Below is some data. Retype exactly the lines starting at the one with "apply reverse_Permutation. Defined." and ending at the one with "(** ** The seed".
---------- Source material ----------
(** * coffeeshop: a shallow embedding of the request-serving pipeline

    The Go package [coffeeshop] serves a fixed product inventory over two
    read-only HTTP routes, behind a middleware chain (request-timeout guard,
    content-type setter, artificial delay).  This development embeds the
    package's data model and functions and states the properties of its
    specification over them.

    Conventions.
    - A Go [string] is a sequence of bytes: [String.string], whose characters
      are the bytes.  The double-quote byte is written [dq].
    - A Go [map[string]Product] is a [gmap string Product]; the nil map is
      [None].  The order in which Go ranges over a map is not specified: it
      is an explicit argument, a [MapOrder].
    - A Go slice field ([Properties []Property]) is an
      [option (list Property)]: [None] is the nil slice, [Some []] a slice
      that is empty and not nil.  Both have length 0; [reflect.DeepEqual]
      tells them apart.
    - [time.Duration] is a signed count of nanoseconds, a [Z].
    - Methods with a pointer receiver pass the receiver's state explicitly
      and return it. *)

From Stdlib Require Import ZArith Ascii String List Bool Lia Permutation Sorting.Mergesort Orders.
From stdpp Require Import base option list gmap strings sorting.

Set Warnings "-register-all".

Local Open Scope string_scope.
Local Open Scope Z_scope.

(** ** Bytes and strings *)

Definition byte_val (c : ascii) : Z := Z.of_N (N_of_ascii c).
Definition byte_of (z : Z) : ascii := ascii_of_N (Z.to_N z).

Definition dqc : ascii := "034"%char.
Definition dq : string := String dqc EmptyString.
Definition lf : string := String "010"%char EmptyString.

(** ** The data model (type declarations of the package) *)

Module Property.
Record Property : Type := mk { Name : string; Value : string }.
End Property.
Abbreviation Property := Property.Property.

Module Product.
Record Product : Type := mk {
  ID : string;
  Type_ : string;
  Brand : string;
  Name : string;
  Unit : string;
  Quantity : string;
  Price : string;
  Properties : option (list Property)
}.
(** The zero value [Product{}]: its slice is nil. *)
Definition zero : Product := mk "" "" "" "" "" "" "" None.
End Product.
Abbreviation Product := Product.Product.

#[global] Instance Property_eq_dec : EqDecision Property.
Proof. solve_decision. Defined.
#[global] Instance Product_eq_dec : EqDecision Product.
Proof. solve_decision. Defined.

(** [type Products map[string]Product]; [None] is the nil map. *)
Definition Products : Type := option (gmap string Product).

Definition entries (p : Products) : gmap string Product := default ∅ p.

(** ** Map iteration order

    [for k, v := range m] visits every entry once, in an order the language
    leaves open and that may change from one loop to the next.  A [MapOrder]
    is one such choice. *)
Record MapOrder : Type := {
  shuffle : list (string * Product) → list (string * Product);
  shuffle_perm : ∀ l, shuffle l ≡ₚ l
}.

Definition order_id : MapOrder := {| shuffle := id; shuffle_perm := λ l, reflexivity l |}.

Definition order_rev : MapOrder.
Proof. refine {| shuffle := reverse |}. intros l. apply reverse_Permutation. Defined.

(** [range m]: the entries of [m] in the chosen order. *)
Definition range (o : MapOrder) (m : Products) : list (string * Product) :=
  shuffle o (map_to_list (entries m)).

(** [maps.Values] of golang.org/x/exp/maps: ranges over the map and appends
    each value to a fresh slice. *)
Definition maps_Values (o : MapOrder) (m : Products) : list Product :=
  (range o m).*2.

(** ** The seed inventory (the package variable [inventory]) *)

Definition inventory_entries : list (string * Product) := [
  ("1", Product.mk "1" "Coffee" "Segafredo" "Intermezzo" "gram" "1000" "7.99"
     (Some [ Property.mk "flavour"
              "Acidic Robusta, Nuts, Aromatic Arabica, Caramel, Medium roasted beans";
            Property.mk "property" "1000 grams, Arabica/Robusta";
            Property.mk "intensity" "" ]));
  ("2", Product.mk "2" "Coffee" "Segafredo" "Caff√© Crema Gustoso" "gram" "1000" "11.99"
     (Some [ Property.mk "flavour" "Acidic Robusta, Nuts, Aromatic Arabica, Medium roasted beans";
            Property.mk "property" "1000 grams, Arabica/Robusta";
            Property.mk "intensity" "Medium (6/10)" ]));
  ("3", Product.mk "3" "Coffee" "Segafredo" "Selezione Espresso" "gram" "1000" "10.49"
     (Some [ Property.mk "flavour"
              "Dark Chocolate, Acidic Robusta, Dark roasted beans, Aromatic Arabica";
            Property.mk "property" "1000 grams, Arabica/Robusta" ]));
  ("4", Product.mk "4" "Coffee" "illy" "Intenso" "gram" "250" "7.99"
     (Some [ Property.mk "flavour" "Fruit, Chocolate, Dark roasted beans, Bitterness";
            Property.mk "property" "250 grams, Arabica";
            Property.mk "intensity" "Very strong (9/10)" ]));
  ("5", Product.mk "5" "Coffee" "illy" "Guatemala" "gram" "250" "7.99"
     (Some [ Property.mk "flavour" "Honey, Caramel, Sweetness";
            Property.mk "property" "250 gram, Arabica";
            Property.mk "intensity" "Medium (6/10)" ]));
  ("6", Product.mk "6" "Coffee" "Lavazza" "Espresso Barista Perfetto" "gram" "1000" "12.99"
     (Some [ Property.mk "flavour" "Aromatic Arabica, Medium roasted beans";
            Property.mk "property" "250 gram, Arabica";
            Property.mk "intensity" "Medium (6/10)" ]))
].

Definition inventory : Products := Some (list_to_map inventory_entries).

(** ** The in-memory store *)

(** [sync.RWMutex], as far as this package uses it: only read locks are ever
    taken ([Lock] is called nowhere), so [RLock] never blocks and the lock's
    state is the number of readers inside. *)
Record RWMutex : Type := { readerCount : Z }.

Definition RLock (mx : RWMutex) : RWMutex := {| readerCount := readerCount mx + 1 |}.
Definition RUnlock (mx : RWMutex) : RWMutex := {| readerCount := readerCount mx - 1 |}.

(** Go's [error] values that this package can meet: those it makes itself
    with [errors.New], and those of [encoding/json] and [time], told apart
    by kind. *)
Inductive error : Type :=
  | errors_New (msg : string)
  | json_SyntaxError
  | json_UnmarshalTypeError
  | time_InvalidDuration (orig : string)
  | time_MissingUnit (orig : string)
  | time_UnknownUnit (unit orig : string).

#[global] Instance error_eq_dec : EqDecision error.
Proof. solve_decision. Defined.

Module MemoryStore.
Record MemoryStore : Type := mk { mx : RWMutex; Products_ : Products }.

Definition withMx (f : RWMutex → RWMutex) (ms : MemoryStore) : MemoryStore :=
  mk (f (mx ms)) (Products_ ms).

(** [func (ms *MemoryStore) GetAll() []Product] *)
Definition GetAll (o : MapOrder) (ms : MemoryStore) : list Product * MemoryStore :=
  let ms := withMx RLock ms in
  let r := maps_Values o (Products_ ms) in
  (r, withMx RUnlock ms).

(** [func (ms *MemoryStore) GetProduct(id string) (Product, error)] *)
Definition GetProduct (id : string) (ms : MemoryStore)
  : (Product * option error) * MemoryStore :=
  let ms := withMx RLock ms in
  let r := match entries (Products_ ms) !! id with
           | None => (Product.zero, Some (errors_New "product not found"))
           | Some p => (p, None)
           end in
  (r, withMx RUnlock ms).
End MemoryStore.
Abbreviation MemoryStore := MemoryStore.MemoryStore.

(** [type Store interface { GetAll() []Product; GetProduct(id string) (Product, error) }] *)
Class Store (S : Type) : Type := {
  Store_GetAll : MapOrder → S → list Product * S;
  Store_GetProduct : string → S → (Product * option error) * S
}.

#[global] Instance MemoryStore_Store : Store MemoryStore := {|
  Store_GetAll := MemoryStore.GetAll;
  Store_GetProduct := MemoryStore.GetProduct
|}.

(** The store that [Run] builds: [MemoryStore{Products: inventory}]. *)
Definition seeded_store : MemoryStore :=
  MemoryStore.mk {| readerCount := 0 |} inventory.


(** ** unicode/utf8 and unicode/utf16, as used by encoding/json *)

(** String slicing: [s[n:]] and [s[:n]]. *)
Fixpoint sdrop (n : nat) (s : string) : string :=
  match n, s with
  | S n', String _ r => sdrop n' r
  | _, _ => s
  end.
----------
## [Task answer]
Proof. refine {| shuffle := reverse |}. intros l. apply reverse_Permutation. Defined.

(** [range m]: the entries of [m] in the chosen order. *)
Definition range (o : MapOrder) (m : Products) : list (string * Product) :=
  shuffle o (map_to_list (entries m)).

(** [maps.Values] of golang.org/x/exp/maps: ranges over the map and appends
    each value to a fresh slice. *)
Definition maps_Values (o : MapOrder) (m : Products) : list Product :=
  (range o m).*2.

(** ** The seed inventory (the package variable [inventory]) *)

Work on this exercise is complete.